Stored data entries =
● ● ● ●

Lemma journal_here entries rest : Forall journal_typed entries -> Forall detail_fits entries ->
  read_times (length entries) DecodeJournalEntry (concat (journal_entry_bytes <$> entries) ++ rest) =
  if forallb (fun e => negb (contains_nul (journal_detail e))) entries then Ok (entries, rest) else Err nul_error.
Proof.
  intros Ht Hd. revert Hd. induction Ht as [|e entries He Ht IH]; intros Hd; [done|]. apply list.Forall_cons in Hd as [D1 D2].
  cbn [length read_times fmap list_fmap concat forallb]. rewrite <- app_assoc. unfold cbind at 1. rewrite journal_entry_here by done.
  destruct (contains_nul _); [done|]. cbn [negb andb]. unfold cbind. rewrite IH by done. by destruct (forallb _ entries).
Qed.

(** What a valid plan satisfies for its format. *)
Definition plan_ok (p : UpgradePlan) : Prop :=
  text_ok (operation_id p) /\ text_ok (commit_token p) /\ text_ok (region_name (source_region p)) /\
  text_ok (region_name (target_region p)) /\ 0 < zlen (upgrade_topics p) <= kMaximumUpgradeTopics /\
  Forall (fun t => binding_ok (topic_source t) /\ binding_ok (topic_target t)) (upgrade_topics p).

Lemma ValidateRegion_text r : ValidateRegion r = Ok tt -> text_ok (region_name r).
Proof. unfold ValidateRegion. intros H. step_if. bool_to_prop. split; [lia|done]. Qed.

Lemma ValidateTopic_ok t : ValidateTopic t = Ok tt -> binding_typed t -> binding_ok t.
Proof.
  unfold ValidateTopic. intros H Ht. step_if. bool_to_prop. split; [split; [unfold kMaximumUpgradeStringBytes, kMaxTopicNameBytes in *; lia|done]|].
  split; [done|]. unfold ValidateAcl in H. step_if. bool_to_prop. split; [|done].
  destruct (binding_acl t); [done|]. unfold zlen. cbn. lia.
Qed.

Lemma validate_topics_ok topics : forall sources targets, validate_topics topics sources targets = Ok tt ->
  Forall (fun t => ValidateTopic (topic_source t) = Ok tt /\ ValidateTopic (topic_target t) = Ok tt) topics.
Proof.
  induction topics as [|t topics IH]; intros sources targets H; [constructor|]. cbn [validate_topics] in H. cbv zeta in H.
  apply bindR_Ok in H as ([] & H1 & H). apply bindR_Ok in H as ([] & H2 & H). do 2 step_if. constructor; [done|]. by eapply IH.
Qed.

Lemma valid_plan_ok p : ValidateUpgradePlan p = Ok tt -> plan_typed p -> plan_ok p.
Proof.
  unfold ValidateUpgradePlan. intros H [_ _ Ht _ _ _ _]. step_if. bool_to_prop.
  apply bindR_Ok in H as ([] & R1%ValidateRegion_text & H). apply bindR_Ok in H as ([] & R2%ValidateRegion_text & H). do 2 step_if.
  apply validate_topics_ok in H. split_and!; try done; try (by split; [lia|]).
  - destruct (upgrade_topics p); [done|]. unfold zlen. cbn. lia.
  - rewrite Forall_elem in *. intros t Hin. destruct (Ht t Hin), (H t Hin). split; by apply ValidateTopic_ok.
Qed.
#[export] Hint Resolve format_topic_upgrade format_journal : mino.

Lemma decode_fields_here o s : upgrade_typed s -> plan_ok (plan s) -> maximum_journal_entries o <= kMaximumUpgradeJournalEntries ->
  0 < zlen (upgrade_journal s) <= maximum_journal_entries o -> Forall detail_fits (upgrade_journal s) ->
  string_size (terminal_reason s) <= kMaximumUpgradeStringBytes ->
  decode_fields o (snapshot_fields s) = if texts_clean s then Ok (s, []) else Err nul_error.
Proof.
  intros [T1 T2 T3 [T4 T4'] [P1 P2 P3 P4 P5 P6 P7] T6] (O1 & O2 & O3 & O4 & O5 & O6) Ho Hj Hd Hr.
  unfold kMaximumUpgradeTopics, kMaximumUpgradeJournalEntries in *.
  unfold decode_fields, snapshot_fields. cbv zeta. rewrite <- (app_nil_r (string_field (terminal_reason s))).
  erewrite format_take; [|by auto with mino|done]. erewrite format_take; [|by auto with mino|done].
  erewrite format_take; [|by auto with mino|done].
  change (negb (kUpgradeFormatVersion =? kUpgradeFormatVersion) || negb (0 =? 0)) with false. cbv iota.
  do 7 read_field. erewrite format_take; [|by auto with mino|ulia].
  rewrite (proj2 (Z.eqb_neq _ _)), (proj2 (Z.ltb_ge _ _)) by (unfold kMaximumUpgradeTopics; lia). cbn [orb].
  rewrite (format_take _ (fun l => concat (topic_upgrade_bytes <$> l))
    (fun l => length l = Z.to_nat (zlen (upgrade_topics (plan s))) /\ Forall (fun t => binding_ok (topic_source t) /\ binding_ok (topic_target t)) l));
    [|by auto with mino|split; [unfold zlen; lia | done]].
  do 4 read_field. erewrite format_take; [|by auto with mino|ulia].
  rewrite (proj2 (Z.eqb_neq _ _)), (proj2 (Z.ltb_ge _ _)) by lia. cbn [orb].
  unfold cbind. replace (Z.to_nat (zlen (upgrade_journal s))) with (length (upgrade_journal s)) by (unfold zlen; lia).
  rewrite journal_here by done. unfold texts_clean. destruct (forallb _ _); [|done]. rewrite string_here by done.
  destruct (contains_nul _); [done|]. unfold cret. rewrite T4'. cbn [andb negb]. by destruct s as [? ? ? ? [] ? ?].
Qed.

● ● ● ●

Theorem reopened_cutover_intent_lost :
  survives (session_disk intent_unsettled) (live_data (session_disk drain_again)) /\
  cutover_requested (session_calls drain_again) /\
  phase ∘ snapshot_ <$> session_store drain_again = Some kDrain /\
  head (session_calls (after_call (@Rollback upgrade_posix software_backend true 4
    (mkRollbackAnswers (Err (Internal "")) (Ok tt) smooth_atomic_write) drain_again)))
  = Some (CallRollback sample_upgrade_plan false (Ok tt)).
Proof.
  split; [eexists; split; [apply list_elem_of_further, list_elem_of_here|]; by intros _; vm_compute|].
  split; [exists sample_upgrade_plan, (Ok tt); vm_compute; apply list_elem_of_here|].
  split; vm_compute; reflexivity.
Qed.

● ● ● ●

Assignment = Transcribe the records above exactly, beginning at the line that contains "(fun l => length" and ending with the line that contains "unfold cbind. replace", both included, and nothing else.

Result of the task =
    (fun l => length l = Z.to_nat (zlen (upgrade_topics (plan s))) /\ Forall (fun t => binding_ok (topic_source t) /\ binding_ok (topic_target t)) l));
    [|by auto with mino|split; [unfold zlen; lia | done]].
  do 4 read_field. erewrite format_take; [|by auto with mino|ulia].
  rewrite (proj2 (Z.eqb_neq _ _)), (proj2 (Z.ltb_ge _ _)) by lia. cbn [orb].
  unfold cbind. replace (Z.to_nat (zlen (upgrade_journal s))) with (length (upgrade_journal s)) by (unfold zlen; lia).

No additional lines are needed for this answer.